Paper submitted to Contemporary Evangelism EVAN525, Liberty University 2022. More thorough review than the summary review previously published. Please enjoy the changed Book Review: Family to Family.


Modern families are often over-extended in their schedules. The effort to have it all is tempting to parent and child alike as children respond to the values of their parents and peers. The author intends to address this harried schedule while filling the family’s need to reconnect with God.[1] The authors Austin and Green outline a plan for the family to discover God’s purpose for their family. Using the Bible as an instruction outline, the authors prioritize God as the first and most important goal of their otherwise busy week.

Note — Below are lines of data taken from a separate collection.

Definition compileB (fuel : nat) (v3 : bool) (doc : value) (c : candidate)
  : outcome (option Tool) :=
  let '(pathTemplate, method, operation) := c in
  ParserB.operationToTool fuel v3 doc pathTemplate method
    (VObj (assocSet "operationId"
             (ParserB.operationIdOf method pathTemplate operation)
             (ownEntries operation))).

(** Names that are pairwise different for the equality of the processed
    set. *)
Definition distinctNames (names : list value) : Prop :=
  ForallOrdPairs (fun a b => strictEquals a b = false) names.

(** What the loop guarantees for a tool list made from the candidates. *)
Definition firstCompiledWins (eligible : candidate -> bool)
  (ident : candidate -> value) (compile : candidate -> outcome (option Tool))
  (cands : list candidate) (tools : list Tool) : Prop :=
  distinctNames (map name tools)
  /\ (forall t, In t tools ->
        exists pre c post,
          cands = pre ++ c :: post
          /\ eligible c = true /\ compile c = Ok (Some t) /\ name t = ident c
          /\ forall c', In c' pre -> eligible c' = true ->
                        strictEquals (ident c) (ident c') = true ->
                        compile c' = Ok None)
  /\ (forall c t, In c cands -> eligible c = true -> compile c = Ok (Some t) ->
        In t tools
        \/ exists t', In t' tools /\ strictEquals (ident c) (name t') = true).

(** A Swagger 2.0 document in which two operations carry the identifier
    [foo]; the first refers to a definition that does not exist. *)
Definition danglingOperation : value :=
  VObj [("operationId", VStr "foo");
        ("parameters",
         VArr [VObj [("name", VStr "payload"); ("in", VStr "body");
                     ("schema",
                      VObj [("$ref", VStr "#/definitions/Missing")])]])].
(** * KPI dashboard (src/app.py): a shallow embedding and its properties

    The script is a linear Streamlit page: an uploaded spreadsheet is read with
    pandas, capped at 10,000 rows, its columns are classified by dtype, and a
    fixed set of metrics, charts and descriptive statistics is rendered.

    Layout of this development:
    - [Python]    exceptions and the outcome of a call that may raise;
    - [Numpy]     binary64 and int64 arithmetic and the numpy reductions the
                  pandas calls rest on (pairwise summation, minimum, maximum,
                  percentiles by linear interpolation);
    - [Pandas]    the table model and the pandas operations the script calls
                  (head, select_dtypes, sum, mean, groupby-sum, nlargest,
                  describe);
    - [Plotly]    the four plotly express calls, as figure descriptions;
    - [Streamlit] the page as a log of rendered elements, the monad of a
                  script run (log plus a possibly raised exception) and the
                  widgets;
    - [App]       the functions and the top-level script of src/app.py;
    - [Observe]   the vocabulary in which the properties are stated;
    - [Examples]  concrete tables and sessions;
    - the properties, one block per claim, after the lemmas they share.

    Numbers are what pandas holds: a cell of an int64 column is an integer and
    sums of integers wrap around at 64 bits; a cell of a float64 column is an
    IEEE 754 binary64 value (Rocq's primitive floats) and every sum, mean,
    variance and percentile is computed in binary64, in the order in which
    numpy and pandas add: numpy's pairwise summation for a column sum,
    compensated summation for the sum of a group, two passes for the
    variance (pandas' own reductions, without the optional bottleneck
    accelerator; numpy 1.25 or later).

    Scope.  Column labels are strings, as a header row of text gives them; a
    header cell that holds a number gives an integer label, which the model
    does not have.  A loaded table has distinct column names (the spreadsheet
    reader renames repeated headers); the properties that need it say so.
    The dtypes are the five a sheet of numbers, text, truth values and dates
    loads to; a column of durations (timedelta64, which select_dtypes counts
    among the numbers) is not modelled.  The keys of a grouping are numbers,
    strings and missing values, which pandas puts in order. *)

From Stdlib Require Import Floats.
From Stdlib Require Import String List ZArith QArith.
From Stdlib Require Import Psatz Permutation Sorted DecimalString OrderedTypeEx.
Import ListNotations.

Local Open Scope string_scope.
Local Open Scope list_scope.

(* ================================================================= *)
(** ** Python values the script relies on *)

Module Python.

(** [str(n)] for an integer. *)
Definition str_of_int (z : Z) : string := NilZero.string_of_int (Z.to_int z).

(** An instance of Python's [Exception]: its class name and [str(e)]. *)
Record Exception : Set := mkException {
  exc_class : string;
  exc_str : string
}.

(** The result of a call that may raise. *)
Inductive Outcome (A : Type) : Type :=
| Ok (a : A)
| Raise (e : Exception).
Arguments Ok {A} a.
Arguments Raise {A} e.

Definition KeyError (label : string) : Exception :=
  mkException "KeyError" ("'" ++ label ++ "'").

Definition TypeError (msg : string) : Exception := mkException "TypeError" msg.

Definition ValueError (msg : string) : Exception := mkException "ValueError" msg.

Definition OverflowError (msg : string) : Exception :=
  mkException "OverflowError" msg.

End Python.

(* ================================================================= *)
(** ** The numpy layer: int64, float64 and the reductions *)

Module Numpy.

(** An int64 result: the integer reduced to the range of 64 signed bits. *)
Definition wrap64 (z : Z) : Z :=
  ((z + 9223372036854775808) mod 18446744073709551616 - 9223372036854775808)%Z.

(** [float(z)]: the binary64 value nearest to the integer, ties to even. *)
Definition float_of_Z (z : Z) : float :=
  SF2Prim (binary_normalize prec emax z 0 false).

(** A binary64 value that is a number: finite or infinite, not NaN.  A
    missing float is the cell [NaN] of the table, never a payload. *)
Record double : Set := mkDouble {
  bits : float;
  bits_number : is_nan bits = false
}.

(** The sum of a list of int64 values, as numpy's integer [add.reduce]. *)
Definition int_sum (l : list Z) : Z := wrap64 (fold_left Z.add l 0%Z).

Local Open Scope float_scope.

(** Elementwise sum of the eight accumulators and the next eight values. *)
Definition add8 (r x : list float) : list float :=
  map (fun p => fst p + snd p) (combine r x).

(** The unrolled loop of numpy's pairwise summation: as long as eight values
    are left, add them to the eight accumulators. *)
Fixpoint unrolled (fuel : nat) (r l : list float) : list float * list float :=
  match fuel with
  | O => (r, l)
  | S fuel' =>
      if (8 <=? length l)%nat
      then unrolled fuel' (add8 r (firstn 8 l)) (skipn 8 l)
      else (r, l)
  end.

(** A block of at least 8 and at most 128 values: eight accumulators over the
    multiples of eight, combined pairwise, then the rest one by one. *)
Definition block_sum (l : list float) : float :=
  let '(r, rest) := unrolled (length l) (firstn 8 l) (skipn 8 l) in
  match r with
  | [r0; r1; r2; r3; r4; r5; r6; r7] =>
      fold_left PrimFloat.add rest (((r0 + r1) + (r2 + r3)) + ((r4 + r5) + (r6 + r7)))
  | _ => fold_left PrimFloat.add l neg_zero
  end.

(** numpy's pairwise summation ([DOUBLE_pairwise_sum]): fewer than 8 values
    are added left to right; up to 128 values go through [block_sum]; a longer
    list is split near its middle, at a multiple of 8, and the sums of the
    two halves are added.  [fuel] bounds the depth of the splitting. *)
Fixpoint pairwise (fuel : nat) (l : list float) : float :=
  let n := length l in
  if (n <? 8)%nat then fold_left PrimFloat.add l neg_zero
  else if (n <=? 128)%nat then block_sum l
  else
    match fuel with
    | O => block_sum l
    | S fuel' =>
        let n2 := (n / 2 - (n / 2) mod 8)%nat in
        pairwise fuel' (firstn n2 l) + pairwise fuel' (skipn n2 l)
    end.

Definition pairwise_sum (l : list float) : float := pairwise (length l) l.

Austin and Green provide a framework for establishing and agreeing on the family’s goals in pursuing God, emphasizing planning and consensus. Re-prioritizing the family is not simple and requires all members’ personal and familial commitment. The statistics prove that modern secular and even Christian families are too disconnected in their daily lives. The resultant state leaves parents guilty of not knowing their children’s priorities. They often leave parents knowing that they also do not have the proper importance of placing God first.

Added to reflection and planning are the questions all family members must ask each other, i.e., are we living how we want to live? Are we there for each other and share a consensus on our goals? The authors provide lists of questions and examples of familial “mission statements” parents can use to align goals with actions properly. The emphasis focuses on opportunities to serve neighbors and the community by being living examples of Christians whose actions match their beliefs. The result is a family that solves the crisis between belief and action.[2]

Concrete Response

            The authors’ central theme causes me to reflect on a time in my career at a crossroads. I took a consulting job that required frequent travel. My stepsons were teenagers, and we were facing some complex challenges. As parents, my wife and I were challenged daily with their guidance and supervision through the junior and high school environment. I discussed the job with my wife, who conceded that it was an excellent strategic career move with a noteworthy salary increase. We also discussed this change with our supportive boys, but I had doubts about such a noteworthy alteration to our family schedule.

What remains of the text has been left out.